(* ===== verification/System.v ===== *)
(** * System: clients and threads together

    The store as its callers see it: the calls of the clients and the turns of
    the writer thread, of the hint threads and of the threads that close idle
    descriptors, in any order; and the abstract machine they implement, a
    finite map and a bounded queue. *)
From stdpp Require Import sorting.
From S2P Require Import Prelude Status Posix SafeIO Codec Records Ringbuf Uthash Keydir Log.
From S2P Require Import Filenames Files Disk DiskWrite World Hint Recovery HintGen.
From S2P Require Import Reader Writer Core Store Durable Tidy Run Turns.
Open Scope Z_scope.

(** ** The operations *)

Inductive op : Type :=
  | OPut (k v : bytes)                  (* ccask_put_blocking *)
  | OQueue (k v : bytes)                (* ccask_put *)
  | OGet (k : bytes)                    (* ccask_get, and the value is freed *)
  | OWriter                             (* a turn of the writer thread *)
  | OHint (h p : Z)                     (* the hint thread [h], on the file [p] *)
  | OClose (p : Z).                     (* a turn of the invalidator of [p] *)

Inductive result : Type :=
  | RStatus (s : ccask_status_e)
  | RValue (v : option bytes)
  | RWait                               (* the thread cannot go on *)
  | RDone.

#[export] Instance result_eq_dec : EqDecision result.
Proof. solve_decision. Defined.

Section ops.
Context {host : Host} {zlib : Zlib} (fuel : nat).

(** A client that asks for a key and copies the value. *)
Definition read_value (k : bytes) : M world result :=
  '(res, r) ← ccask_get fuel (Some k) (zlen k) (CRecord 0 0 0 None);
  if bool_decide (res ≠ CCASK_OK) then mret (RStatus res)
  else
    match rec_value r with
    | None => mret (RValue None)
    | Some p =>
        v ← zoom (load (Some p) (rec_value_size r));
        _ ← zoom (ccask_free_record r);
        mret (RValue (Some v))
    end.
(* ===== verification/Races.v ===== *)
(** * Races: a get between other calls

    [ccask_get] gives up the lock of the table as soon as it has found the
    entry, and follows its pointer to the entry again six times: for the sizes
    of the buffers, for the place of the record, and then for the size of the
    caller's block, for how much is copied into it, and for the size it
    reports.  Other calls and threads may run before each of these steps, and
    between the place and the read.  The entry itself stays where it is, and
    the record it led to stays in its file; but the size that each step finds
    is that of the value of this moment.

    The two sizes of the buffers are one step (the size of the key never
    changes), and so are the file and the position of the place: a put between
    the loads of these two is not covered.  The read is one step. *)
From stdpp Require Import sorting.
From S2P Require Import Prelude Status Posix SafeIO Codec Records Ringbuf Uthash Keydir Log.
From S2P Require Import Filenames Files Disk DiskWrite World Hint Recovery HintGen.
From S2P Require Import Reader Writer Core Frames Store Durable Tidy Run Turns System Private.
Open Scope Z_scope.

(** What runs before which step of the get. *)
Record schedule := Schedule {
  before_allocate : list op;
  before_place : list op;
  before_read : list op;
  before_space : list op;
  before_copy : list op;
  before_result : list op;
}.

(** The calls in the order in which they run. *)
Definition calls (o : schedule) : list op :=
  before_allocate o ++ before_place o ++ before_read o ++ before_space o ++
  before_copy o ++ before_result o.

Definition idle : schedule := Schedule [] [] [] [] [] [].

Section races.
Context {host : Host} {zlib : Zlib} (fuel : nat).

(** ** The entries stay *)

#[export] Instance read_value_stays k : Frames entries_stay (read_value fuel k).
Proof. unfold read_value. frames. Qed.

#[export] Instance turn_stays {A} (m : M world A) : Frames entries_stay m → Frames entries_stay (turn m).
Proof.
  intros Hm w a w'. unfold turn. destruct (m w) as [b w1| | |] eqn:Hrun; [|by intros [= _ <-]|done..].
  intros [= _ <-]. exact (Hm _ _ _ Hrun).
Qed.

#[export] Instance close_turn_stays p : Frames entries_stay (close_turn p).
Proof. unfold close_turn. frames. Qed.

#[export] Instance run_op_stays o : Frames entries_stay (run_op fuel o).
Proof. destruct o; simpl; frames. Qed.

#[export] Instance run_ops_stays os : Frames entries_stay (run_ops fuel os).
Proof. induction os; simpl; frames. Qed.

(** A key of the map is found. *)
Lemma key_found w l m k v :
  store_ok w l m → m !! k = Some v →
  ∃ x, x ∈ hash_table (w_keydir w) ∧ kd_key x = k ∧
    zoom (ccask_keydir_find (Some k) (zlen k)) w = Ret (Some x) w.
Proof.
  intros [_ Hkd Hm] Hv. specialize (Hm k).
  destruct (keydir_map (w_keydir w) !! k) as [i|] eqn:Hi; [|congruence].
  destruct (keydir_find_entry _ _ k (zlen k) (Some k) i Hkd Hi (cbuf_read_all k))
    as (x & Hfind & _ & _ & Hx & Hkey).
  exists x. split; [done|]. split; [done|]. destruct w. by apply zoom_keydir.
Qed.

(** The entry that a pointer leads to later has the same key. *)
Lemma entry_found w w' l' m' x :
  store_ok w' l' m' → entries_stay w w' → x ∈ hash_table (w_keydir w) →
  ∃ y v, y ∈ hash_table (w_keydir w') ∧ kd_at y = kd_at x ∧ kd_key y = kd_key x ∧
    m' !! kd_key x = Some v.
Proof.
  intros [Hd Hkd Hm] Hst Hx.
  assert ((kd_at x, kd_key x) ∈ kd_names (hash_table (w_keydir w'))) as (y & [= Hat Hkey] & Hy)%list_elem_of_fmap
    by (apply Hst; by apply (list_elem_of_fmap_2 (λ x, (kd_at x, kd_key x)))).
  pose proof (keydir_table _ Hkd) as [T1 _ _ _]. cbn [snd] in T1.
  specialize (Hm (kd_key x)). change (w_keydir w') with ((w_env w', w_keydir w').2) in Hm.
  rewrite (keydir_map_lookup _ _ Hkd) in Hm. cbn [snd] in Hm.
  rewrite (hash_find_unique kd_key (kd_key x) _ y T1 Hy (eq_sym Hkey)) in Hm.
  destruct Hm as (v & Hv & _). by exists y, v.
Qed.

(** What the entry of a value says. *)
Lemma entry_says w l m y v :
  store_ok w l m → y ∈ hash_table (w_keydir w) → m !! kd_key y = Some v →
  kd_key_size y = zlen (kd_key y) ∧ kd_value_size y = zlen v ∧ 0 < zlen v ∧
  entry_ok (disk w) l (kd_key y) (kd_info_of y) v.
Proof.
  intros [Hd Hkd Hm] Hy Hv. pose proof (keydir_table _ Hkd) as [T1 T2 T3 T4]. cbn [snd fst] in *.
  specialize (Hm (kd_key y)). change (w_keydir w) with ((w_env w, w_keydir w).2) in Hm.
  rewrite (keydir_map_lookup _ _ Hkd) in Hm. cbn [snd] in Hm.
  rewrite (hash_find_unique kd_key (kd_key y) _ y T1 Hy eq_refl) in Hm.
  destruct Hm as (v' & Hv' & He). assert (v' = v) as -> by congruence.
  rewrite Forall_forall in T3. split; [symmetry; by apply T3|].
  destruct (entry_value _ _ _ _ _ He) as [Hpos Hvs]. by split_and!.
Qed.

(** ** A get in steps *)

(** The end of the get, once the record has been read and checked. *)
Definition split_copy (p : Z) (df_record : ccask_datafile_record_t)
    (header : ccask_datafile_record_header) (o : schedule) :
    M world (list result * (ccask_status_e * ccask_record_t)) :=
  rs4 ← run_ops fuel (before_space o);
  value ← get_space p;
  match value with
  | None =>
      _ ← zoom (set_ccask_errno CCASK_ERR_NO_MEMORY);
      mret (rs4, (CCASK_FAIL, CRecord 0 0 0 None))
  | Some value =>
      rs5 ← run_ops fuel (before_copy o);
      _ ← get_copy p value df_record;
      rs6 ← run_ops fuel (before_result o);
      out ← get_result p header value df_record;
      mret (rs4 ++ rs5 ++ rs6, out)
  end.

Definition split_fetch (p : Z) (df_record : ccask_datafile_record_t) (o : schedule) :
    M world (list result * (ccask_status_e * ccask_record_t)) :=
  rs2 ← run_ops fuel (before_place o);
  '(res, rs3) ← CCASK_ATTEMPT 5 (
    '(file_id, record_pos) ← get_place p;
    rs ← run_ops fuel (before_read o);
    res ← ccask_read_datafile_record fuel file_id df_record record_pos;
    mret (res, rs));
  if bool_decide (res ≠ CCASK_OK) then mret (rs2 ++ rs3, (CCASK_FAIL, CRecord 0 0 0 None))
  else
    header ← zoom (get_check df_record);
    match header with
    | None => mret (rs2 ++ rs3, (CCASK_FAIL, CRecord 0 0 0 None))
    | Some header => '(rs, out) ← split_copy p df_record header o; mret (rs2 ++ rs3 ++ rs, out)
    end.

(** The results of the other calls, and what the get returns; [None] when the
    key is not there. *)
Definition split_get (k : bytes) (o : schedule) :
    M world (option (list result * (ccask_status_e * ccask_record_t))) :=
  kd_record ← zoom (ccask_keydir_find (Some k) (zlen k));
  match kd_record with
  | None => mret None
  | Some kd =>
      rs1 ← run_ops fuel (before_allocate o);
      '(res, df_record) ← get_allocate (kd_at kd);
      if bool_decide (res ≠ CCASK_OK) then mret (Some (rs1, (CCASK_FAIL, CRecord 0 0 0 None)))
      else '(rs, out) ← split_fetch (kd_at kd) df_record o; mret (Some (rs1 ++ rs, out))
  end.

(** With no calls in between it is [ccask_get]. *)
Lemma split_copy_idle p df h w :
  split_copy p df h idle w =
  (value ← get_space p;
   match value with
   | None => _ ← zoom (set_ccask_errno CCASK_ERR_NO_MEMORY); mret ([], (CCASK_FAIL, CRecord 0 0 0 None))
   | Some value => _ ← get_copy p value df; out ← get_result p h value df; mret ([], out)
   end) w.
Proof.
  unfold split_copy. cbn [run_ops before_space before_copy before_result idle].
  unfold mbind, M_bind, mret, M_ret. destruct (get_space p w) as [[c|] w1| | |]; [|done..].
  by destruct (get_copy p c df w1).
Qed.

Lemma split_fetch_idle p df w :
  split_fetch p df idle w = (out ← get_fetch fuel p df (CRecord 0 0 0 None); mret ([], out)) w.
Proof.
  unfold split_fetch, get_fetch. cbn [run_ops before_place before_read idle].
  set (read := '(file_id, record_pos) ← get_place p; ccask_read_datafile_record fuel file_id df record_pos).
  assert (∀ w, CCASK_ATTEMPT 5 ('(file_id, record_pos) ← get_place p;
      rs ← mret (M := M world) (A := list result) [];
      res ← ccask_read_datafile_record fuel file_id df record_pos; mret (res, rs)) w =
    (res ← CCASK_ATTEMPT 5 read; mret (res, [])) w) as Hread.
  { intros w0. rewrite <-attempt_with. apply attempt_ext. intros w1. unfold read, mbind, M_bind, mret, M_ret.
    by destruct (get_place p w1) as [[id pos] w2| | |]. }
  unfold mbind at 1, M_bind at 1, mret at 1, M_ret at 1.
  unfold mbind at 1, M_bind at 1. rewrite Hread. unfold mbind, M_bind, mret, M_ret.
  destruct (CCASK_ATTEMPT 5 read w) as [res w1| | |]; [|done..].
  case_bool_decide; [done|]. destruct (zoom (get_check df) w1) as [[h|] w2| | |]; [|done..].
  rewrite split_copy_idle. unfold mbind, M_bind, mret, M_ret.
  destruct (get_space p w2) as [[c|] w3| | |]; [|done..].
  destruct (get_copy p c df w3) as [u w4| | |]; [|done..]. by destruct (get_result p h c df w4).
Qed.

● WHAT YOU SHOULD DO:
Restate word for word the entries above, starting at the line with "(* ccask_put_blocking *)" and ending at the line with "Definition read_value (k", inclusive, and no others.

● SOLUTION TO THE EXERCISE:
  | OPut (k v : bytes)                  (* ccask_put_blocking *)
  | OQueue (k v : bytes)                (* ccask_put *)
  | OGet (k : bytes)                    (* ccask_get, and the value is freed *)
  | OWriter                             (* a turn of the writer thread *)
  | OHint (h p : Z)                     (* the hint thread [h], on the file [p] *)
  | OClose (p : Z).                     (* a turn of the invalidator of [p] *)

Inductive result : Type :=
  | RStatus (s : ccask_status_e)
  | RValue (v : option bytes)
  | RWait                               (* the thread cannot go on *)
  | RDone.

#[export] Instance result_eq_dec : EqDecision result.
Proof. solve_decision. Defined.

Section ops.
Context {host : Host} {zlib : Zlib} (fuel : nat).

(** A client that asks for a key and copies the value. *)
Definition read_value (k : bytes) : M world result :=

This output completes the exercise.